There are many Christians who think that legalism is anytime anyone tells you to do anything that is right. Some have accused me of being legalistic because I actually talk about commands in the New Testament, of which there are many.
When God tells us to do stuff; that isn’t legalism.
Some of the most adamant responses to legalism come from people who are very skilled in their professions and hobbies. Many are people who diligently apply themselves at their craft. They put hours into perfecting their golf swing.
But God forbid you tell them to bring their bodies under subjection when it comes to following God’s Word.
I’m constantly amazed at the people who think spiritual things will just happen. People who think fruit will show up whether you planted or watered anything.
You will reap what you sow. Actions have consequences, which is why the New Testament talks so much about our actions and what we should and shouldn’t be doing.

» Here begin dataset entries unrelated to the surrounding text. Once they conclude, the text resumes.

(** * C3: the selector and availability *)

(** C3, as stated, fails in its second part: [switch_account] first runs
    the health check, which is due here (ten days after the last one) and
    decays the score of the account that was idle for those ten days from
    80 to below the primary threshold; the account with score 40 is
    returned. *)
Lemma stale_score_80_not_selected :
  (account_status scores_80_40 !! 0%nat ≫= λ s,
     Some (Qeq_bool (health_score s) 80, available 14400 s)) = Some (true, true)
  /\ (account_status scores_80_40 !! 1%nat ≫= λ s,
        Some (Qeq_bool (health_score s) 40, available 14400 s)) = Some (true, true)
  /\ (switch_account (RT := PyModel.runtime) 14400 scores_80_40 ≫= λ r,
        Some (current_index (fst r), account_id (snd r)))
     = Some (1%nat, "ACCOUNT_ID_2"%string).
Proof. vm_compute. done. Qed.
(** A call whose token the appliance no longer accepts is renewed behind
    the caller's back. When the transport denies the call, accepts the
    login that follows with a key and answers the replay with a success,
    [doWithAuth] makes exactly three requests: the call with the old
    token, the login without a token, and the call again with the key
    just received. The key is the token from then on and the result is
    what the answer to the replay decodes to; the denial is not reported. *)
Theorem expired_session_is_renewed fuel method url ro rs w login :
  hasLoggedIn w = true ->
  reply_err (next_reply w) = None ->
  Ok (reply_resp (next_reply w)) = false ->
  StatusCode (reply_resp (next_reply w)) = 401 ->
  reply_err (replies w (S (issued w))) = None ->
  Ok (reply_resp (replies w (S (issued w)))) = true ->
  resp_JSON (reply_resp (replies w (S (issued w)))) new_ApiLogin = (login, None) ->
  reply_err (replies w (S (S (issued w)))) = None ->
  Ok (reply_resp (replies w (S (S (issued w))))) = true ->
  exists ro' w' first login_request replay,
    doWithAuth (S (S (S fuel))) method url (Some ro) rs w
    = Done (None, (resp_JSON (reply_resp (replies w (S (S (issued w))))) rs).2, Some ro',
            (resp_JSON (reply_resp (replies w (S (S (issued w))))) rs).1, w') /\
    apikey (conn w') = Key login /\
    trace w' = EvRequest replay :: EvRequest login_request :: EvRequest first :: trace w /\
    req_method first = method /\ req_path first = url /\
    header "Auth-Token" first = Some (apikey (conn w)) /\
    req_method login_request = "PUT" /\ req_path login_request = "login" /\
    header "Auth-Token" login_request = None /\
    req_method replay = method /\ req_path replay = url /\
    header "Auth-Token" replay = Some (Key login) /\
    header "tenant" replay = Some (tenant (conn w)) /\
    same_request ro (req_options replay).
Proof.
  intros Hin Herr Hok Hdenied Herr1 Hok1 Hlogin Herr2 Hok2.
  rewrite doWithAuth_logged_in by done.
  rewrite do_reauth by done.
  set (w0 := Logout _).
  assert (Hnext0 : next_reply w0 = replies w (S (issued w))) by reflexivity.
  rewrite Login_eq. change (apikey (conn w0)) with "". cbn [String.eqb negb].
  rewrite do_success by (by rewrite Hnext0). rewrite Hnext0, Hlogin.
  cbn [mbind outcome_bind fst snd]. decide_goal. cbn [orb].
  set (w1 := set_conn _ _).
  assert (Hnext1 : next_reply w1 = replies w (S (S (issued w)))) by reflexivity.
  rewrite do_success by (by rewrite Hnext1). rewrite Hnext1.
  cbn [mbind outcome_bind].
  eexists _, _, _, _, _. split; [reflexivity|]. split; [reflexivity|].
  split; [reflexivity|]. repeat split.
Qed.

This makes total sense when it comes to getting a promotion at work, or getting a lower golf score, or whatever else in life. But spiritual things are a giant exception to the rule somehow.
Yes, I know apart from Christ we can do nothing. I’m fully aware. But see, with Christ, you can do all things through Christ who strengthens you. Doing all things sort of requires that we “do” things. Doing things will require some effort on our part. Maybe even some discipline and practice. Maybe a little bit of self-control.
This isn’t legalism, works righteousness, or meriting grace. It’s simply a matter of using what we’ve been given in Christ.
The most legalistic golfers, hunters, knitters, and workers are often the most anti-legalistic people spiritually. They are also frequently the ones who wonder why they have no spiritual fruit. How come nothing is happening spiritually?
The adamancy that people use in defending their laziness is astounding. The justifications used to prove that we don’t have to listen to God are mind-blowing.
I think that the time and energy used to make the Bible say we shouldn’t listen to the Bible, would be better spent by simply listening to what the Bible says.
I am massively worn out by lazy Christians. And completely done with lazy Christians who use the Bible to defend their laziness. I’m not saying every verse in the Bible tells us to achieve by self-effort, but I am saying that there are plenty of verses that talk about diligence, zeal, effort, work, discipline, servanthood, etc.
In arguing against one theological abuse, it is important not to veer into the exact opposite theological abuse. Legalism is bad. Laziness and spiritual apathy are bad. Legalism is not the answer to spiritual apathy and laziness. Nor is spiritual apathy and laziness the answer to legalism.
The answer to both issues is to remember that we will stand before God someday to give an account for every deed done in the body whether it be good or bad. Live as though this were true. That will keep you from both errors quite nicely.
But by the grace of God I am what I am: and his grace which was bestowed upon me was not in vain; but I labored more abundantly than they all: yet not I, but the grace of God which was with me.